Nathan John Buddle (born 29 September 1993) is an English professional footballer who plays as a defender for Morpeth Town. He has previously played for Hartlepool United, Carlisle United and Gateshead.

==Career==

===Youth career===
Buddle was born in a Amble, Northumberland. He grew up supporting Newcastle United and started out in their under-8's team and left when he was 14, whilst still at school. Buddle began his senior career with Hartlepool United. Having risen through the youth ranks with the 'monkey-hangers' and having a brilliant couple of years in the youth team, he was released at the end of the 2012–13 season.

===Non-League===
Buddle then signed a deal with non-league side Blyth Spartans, on non contract terms.

===Carlisle United===
Following some good performances for Blyth, including being part of their incredible FA Cup run which saw them defeat Buddle's former club Hartlepool United, Buddle signed for League Two side Carlisle United following a successful trial spell. The contract lasted until the end of the 2014–15 season. Buddle was then offered a new deal with the cumbrians but opted to sign for Gateshead at the start of the 2015–16 campaign.

===Gateshead===
Buddle left Carlisle after limited opportunities in Cumbria, and announced that he was signing for National League team Gateshead on 26 June 2015, making his debut in a 2–1 victory over Boreham Wood on 15 August.
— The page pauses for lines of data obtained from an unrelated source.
(* ===== verification/RwflistRep.v ===== *)
(** * What the Remove-Win-framework list computes

    The effect phases of t_rwflist.c are, on one element, the generic
    Remove-Win effect of [Rwf], with a last-writer-wins register for each
    property as payload; on the list, they keep the chain in the order of the
    identifiers and the length equal to the number of elements that exist. *)

From Stdlib Require Import Sorting.Sorted.
From S2P Require Import Prelude.
From S2P Require Import Sds.
From S2P Require Import VectorClock.
From S2P Require Import LamportClock.
From S2P Require Import Skiplist.
From S2P Require Import Server.
From S2P Require Import Container.
From S2P Require Import Rwf.
From S2P Require Import ListBasics.
From S2P Require Import Leid.
From S2P Require Import ListChain.
From S2P Require Import Rwflist.

#[local] Open Scope Z_scope.
#[local] Open Scope crdt_scope.

(** ** Properties of an element *)

Definition mk_props {X} (f : list_prop → X) : stamps X :=
  mkStamps (f Pfont) (f Psize) (f Pcolor) (f Pbold) (f Pitalic) (f Punderline).

Lemma get_mk_props {X} (f : list_prop → X) p : get_stamp p (mk_props f) = f p.
Proof. by destruct p. Qed.

Lemma stamps_ext {X} (s s' : stamps X) : (∀ p, get_stamp p s = get_stamp p s') → s = s'.
Proof.
  intros H. destruct s, s'. pose proof (H Pfont). pose proof (H Psize). pose proof (H Pcolor).
  pose proof (H Pbold). pose proof (H Pitalic). pose proof (H Punderline). simpl in *. congruence.
Qed.

Lemma get_set_stamp {X} p q (x : X) s : get_stamp p (set_stamp q x s) = if decide (p = q) then x else get_stamp p s.
Proof. by destruct p, q. Qed.

Lemma get_stamps_all {X} p (x : X) : get_stamp p (stamps_all x) = x.
Proof. by destruct p. Qed.

(** The value of a property; bits are 0 or 1. *)
Definition get_attr (p : list_prop) (a : attrs) : option Z :=
  match p with
  | Pfont => at_font a | Psize => at_size a | Pcolor => at_color a
  | Pbold => Some (if Z.testbit (at_property a) 0 then 1 else 0)
  | Pitalic => Some (if Z.testbit (at_property a) 1 then 1 else 0)
  | Punderline => Some (if Z.testbit (at_property a) 2 then 1 else 0)
  end.

(** What an assigned value reads as. *)
Definition norm (p : list_prop) (v : Z) : Z :=
  match p with
  | Pfont | Psize | Pcolor => wrap32 v
  | Pbold | Pitalic | Punderline => if v =? 0 then 0 else 1
  end.

(** The bit field holds the three bits. *)
Definition attrs_ok (a : attrs) : Prop := 0 ≤ at_property a < 8.

Lemma eight_cases n : 0 ≤ n < 8 → n = 0 ∨ n = 1 ∨ n = 2 ∨ n = 3 ∨ n = 4 ∨ n = 5 ∨ n = 6 ∨ n = 7.
Proof. lia. Qed.

Lemma get_set_attr p q v a :
  attrs_ok a → get_attr p (set_attr q v a) = if decide (p = q) then Some (norm q v) else get_attr p a.
Proof.
  intros Ha. destruct a as [f s c n]. unfold attrs_ok in Ha. simpl in Ha.
  destruct (eight_cases n Ha) as [->|[->|[->|[->|[->|[->|[->| ->]]]]]]]; destruct q; destruct p; simpl; try done; by destruct (v =? 0).
Qed.

Lemma set_attr_ok q v a : attrs_ok a → attrs_ok (set_attr q v a).
Proof.
  intros Ha. destruct a as [f s c n]. unfold attrs_ok in *. simpl in *.
  destruct (eight_cases n Ha) as [->|[->|[->|[->|[->|[->|[->| ->]]]]]]]; destruct q; simpl; try done; by destruct (v =? 0).
Qed.

(** The bit field is made of the three bits. *)
Lemma property_bits a :
  attrs_ok a →
  at_property a = (if Z.testbit (at_property a) 0 then 1 else 0) + 2 * (if Z.testbit (at_property a) 1 then 1 else 0)
    + 4 * (if Z.testbit (at_property a) 2 then 1 else 0).
Proof. intros Ha. by destruct (eight_cases _ Ha) as [->|[->|[->|[->|[->|[->|[->| ->]]]]]]]. Qed.

(** ** Operations *)

Inductive list_arg :=
  | LAdd (i : insert_args)
  | LUpd (type : sds) (lt : lc) (value : Z)
  | LRem.

#[global] Instance list_arg_eq_dec : EqDecision list_arg.
Proof. solve_decision. Defined.

Abbreviation list_op := (rwf_op list_arg).

(** A register for each property: the stamp of the last update, and the value
    if there is one. *)
Abbreviation registers := (stamps (option lc * option Z)).

Definition no_values : registers := mk_props (λ _, (None, None)).

(** The value an insert gives a property. *)
Definition ins_val (p : list_prop) (i : insert_args) : Z :=
  match p with
  | Pfont => wrap32 (in_font i) | Psize => wrap32 (in_size i) | Pcolor => wrap32 (in_color i)
  | Pbold => norm Pbold (Z.land (in_property i) __bold)
  | Pitalic => norm Pitalic (Z.land (in_property i) __italic)
  | Punderline => norm Punderline (Z.land (in_property i) __underline)
  end.

Definition arg_val (p : list_prop) (a : list_arg) : option Z := match a with LAdd i => Some (ins_val p i) | _ => None end.

Definition on_insert (a : list_arg) (q : registers) : registers :=
  mk_props (λ p, match get_stamp p q with (None, _) => (None, arg_val p a) | x => x end).

(** The order of Lamport clocks. *)
Definition lc_leb (s t : lc) : bool := (lx s <? lx t) || ((lx s =? lx t) && (lid s <=? lid t)).

Definition on_update (a : list_arg) (q : registers) : registers :=
  match a with
  | LUpd type lt v =>
      match prop_of (sdstolower type) with
      | Some p =>
          if match (get_stamp p q).1 with None => true | Some s => lc_leb s lt end
          then set_stamp p (Some lt, Some (norm p (wrap32 v))) q else q
      | None => q
      end
  | _ => q
  end.

(** Updates of one property with the same stamp have the same value. *)
Definition upd_compat (a b : list_arg) : Prop :=
  match a, b with
  | LUpd ta la va, LUpd tb lb vb =>
      prop_of (sdstolower ta) = prop_of (sdstolower tb) → la = lb → wrap32 va = wrap32 vb
  | _, _ => True
  end.

Lemma lc_cmp_leb s t : lc_ok s → lc_ok t → (lc_cmp s t <=? 0) = lc_leb s t.
Proof.
  intros [??] [??]. unfold lc_cmp, lc_leb. destruct (Z.eqb_spec (lx s) (lx t)) as [He|Hne]; simpl;
    rewrite wrap32_small by done; cases_Z; simpl; try done; lia.
Qed.

Lemma lc_leb_total s t : lc_leb s t = true ∨ lc_leb t s = true.
Proof. unfold lc_leb. cases_Z; simpl; auto; lia. Qed.

Lemma lc_leb_trans s t u : lc_leb s t = true → lc_leb t u = true → lc_leb s u = true.
Proof. unfold lc_leb. cases_Z; simpl; try done; lia. Qed.

Lemma lc_leb_antisym s t : lc_leb s t = true → lc_leb t s = true → s = t.
Proof. destruct s, t. unfold lc_leb. simpl. cases_Z; simpl; try done; intros; f_equal; lia. Qed.

#[global] Instance list_laws : RwfLaws upd_compat on_insert on_update.
Proof.
  split.
  - intros a b p. apply stamps_ext. intros q. unfold on_insert. rewrite !get_mk_props. by destruct (get_stamp q p) as [[]].
  - intros a b p. destruct b as [|type lt v|]; simpl; try done. destruct (prop_of (sdstolower type)) as [k|]; [|done].
    unfold on_insert. rewrite get_mk_props. apply stamps_ext. intros q. destruct (get_stamp k p) as [[s|] v0] eqn:Hk; simpl.
    + destruct (lc_leb s lt); [|done]. rewrite get_set_stamp, !get_mk_props, get_set_stamp. by destruct (decide (q = k)).
    + rewrite get_set_stamp, !get_mk_props, get_set_stamp. by destruct (decide (q = k)).
  - intros a b p. destruct a as [|ta la va|], b as [|tb lb vb|]; simpl; try done. intros Hc.
    destruct (prop_of (sdstolower ta)) as [ka|], (prop_of (sdstolower tb)) as [kb|]; try done.
    destruct (decide (ka = kb)) as [<-|Hne].
    + apply stamps_ext. intros q. specialize (Hc eq_refl). destruct (get_stamp ka p) as [st v0] eqn:Hk. simpl.
      assert (lc_leb la lb = true → lc_leb lb la = true → (Some la, Some (norm ka (wrap32 va))) = (Some lb, Some (norm ka (wrap32 vb)))) as Htie.
      { intros H1 H2. rewrite (Hc (lc_leb_antisym _ _ H1 H2)). by rewrite (lc_leb_antisym _ _ H1 H2). }
      pose proof (lc_leb_total la lb) as Htot.
      destruct st as [s|].
      * pose proof (lc_leb_trans s la lb) as T1. pose proof (lc_leb_trans s lb la) as T2.
        pose proof (lc_leb_total s la) as Tt1. pose proof (lc_leb_total s lb) as Tt2.
        pose proof (lc_leb_trans la lb s) as T3. pose proof (lc_leb_trans lb la s) as T4.
        destruct (lc_leb s la) eqn:E1, (lc_leb s lb) eqn:E2, (lc_leb la lb) eqn:E3, (lc_leb lb la) eqn:E4;
          repeat (rewrite ?get_set_stamp, ?decide_True, ?Hk, ?E1, ?E2, ?E3, ?E4 by done; simpl); try done;
          try (destruct (decide (q = ka)); [|done]); try done; try naive_solver.
      * destruct (lc_leb la lb) eqn:E3, (lc_leb lb la) eqn:E4;
          repeat (rewrite ?get_set_stamp, ?decide_True, ?Hk, ?E3, ?E4 by done; simpl); try done;
          try (destruct (decide (q = ka)); [|done]); try done; try naive_solver.
    + destruct (get_stamp ka p) as [sa va0] eqn:Ha, (get_stamp kb p) as [sb vb0] eqn:Hb. simpl.
      destruct (match sa with None => true | Some s => lc_leb s la end) eqn:E1, (match sb with None => true | Some s => lc_leb s lb end) eqn:E2;
        repeat (rewrite ?get_set_stamp, ?(decide_False (P := ka = kb)), ?(decide_False (P := kb = ka)), ?Ha, ?Hb by done; simpl; rewrite ?E1, ?E2); try done.
      apply stamps_ext. intros q. rewrite !get_set_stamp. destruct (decide (q = ka)), (decide (q = kb)); congruence.
Qed.

(** ** One element *)

(** The registers an element stands for: the value of a property counts when
    the property is stamped or an insert is in force. *)
Definition shown_value (e : rwfle) (p : list_prop) : option Z :=
  match get_stamp p (lf_stamps e) with
  | Some _ => get_attr p (lf_attrs e)
  | None => if 0 <=? pid (lf_header e) then get_attr p (lf_attrs e) else None
  end.

Definition lview (e : rwfle) : reh * registers :=
  (lf_header e, mk_props (λ p, (get_stamp p (lf_stamps e), shown_value e p))).

Definition stamps_ok (s : stamps (option lc)) : Prop := ∀ p t, get_stamp p s = Some t → lc_ok t.

Definition elem_ok (e : rwfle) : Prop := attrs_ok (lf_attrs e) ∧ stamps_ok (lf_stamps e).

Lemma elem_ok_new c i : elem_ok (rwfleNew c i).
Proof. split; [done|]. intros p t. simpl. by rewrite get_stamps_all. Qed.

(** The identity of an element: its name, position and text, and the link. *)
Definition lid_of (e : rwfle) : option sds * option leid * option sds * option loc :=
  (lf_oid e, lf_pos_id e, lf_content e, lf_next e).

Lemma get_lview e q : get_stamp q (lview e).2 = (get_stamp q (lf_stamps e), shown_value e q).
Proof. exact (get_mk_props (λ p, (get_stamp p (lf_stamps e), shown_value e p)) q). Qed.

Lemma lview_inv e h q : lview e = (h, q) → lf_header e = h ∧ (lview e).2 = q.
Proof. intros H. split; [by injection H|by rewrite H]. Qed.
He scored his first goal for Gateshead in a 1–2 defeat against Welling United on 19 September.

===Return to Blyth===
On 4 January 2016, former club Blyth Spartans announced Buddle was to return on a 28-day loan, which was finalised three days later. This move was made permanent on 4 February 2016, after his Gateshead contract was cancelled by mutual consent.

===Spennymoor Town===
On 28 May 2019 it was confirmed, that Buddle had joined Spennymoor Town.

===Ashington===
In June 2023, Buddle joined Northern Premier League Division One East club Ashington, having previously played for the club's juniors teams. He departed the club in March 2024.

==Career statistics==

| Club | Season | Division | League^{[A]} |  | FA Cup |  | League Cup |  | Other^{[B]} |  | Total |  |
| Apps | Goals | Apps | Goals | Apps | Goals | Apps | Goals | Apps | Goals |
| Hartlepool United | 2012–13 | League One | 0 | 0 | 0 | 0 | 0 | 0 | 0 | 0 | 0 | 0 |
| Total |  | 0 | 0 | 0 | 0 | 0 | 0 | 0 | 0 | 0 | 0 |
| Blyth Spartans | 2013–14 | NPL Premier Division | 42 | 2 | 1 | 0 | 0 | 0 | 7 | 1 | 50 | 3 |
| 2014–15 | NPL Premier Division | 24 | 1 | 7 | 0 | 0 | 0 | 2 | 1 | 33 | 2 |
| Total |  | 66 | 3 | 8 | 0 | 0 | 0 | 9 | 2 | 83 | 5 |
| Carlisle United | 2014–15 | League Two | 3 | 0 | 0 | 0 | 0 | 0 | 0 | 0 | 3 | 0 |
| Total |  | 3 | 0 | 0 | 0 | 0 | 0 | 0 | 0 | 3 | 0 |
| Gateshead | 2015–16 | National League | 15 | 2 | 0 | 0 | 0 | 0 | 1 | 1 | 16 | 3 |
| Total |  | 15 | 2 | 0 | 0 | 0 | 0 | 1 | 1 | 16 | 3 |
| Blyth Spartans (loan) | 2015–16 | NPL Premier Division | 5 | 1 | 0 | 0 | 0 | 0 | 0 | 0 | 5 | 1 |
| Blyth Spartans | 2015–16 | NPL Premier Division | 0 | 0 | 0 | 0 | 0 | 0 | 0 | 0 | 0 | 0 |
| Total |  | 5 | 1 | 0 | 0 | 0 | 0 | 0 | 0 | 5 | 1 |
| Career totals |  |  | 89 | 6 | 8 | 0 | 0 | 0 | 10 | 3 | 107 | 9 |

A. The "League" column constitutes appearances and goals (including those as a substitute) in The Football League, National League and Northern Premier League.
B. The "Other" column constitutes appearances and goals (including those as a substitute) in the FA Trophy, Northern Premier League Challenge Cup and Northumberland Senior Cup.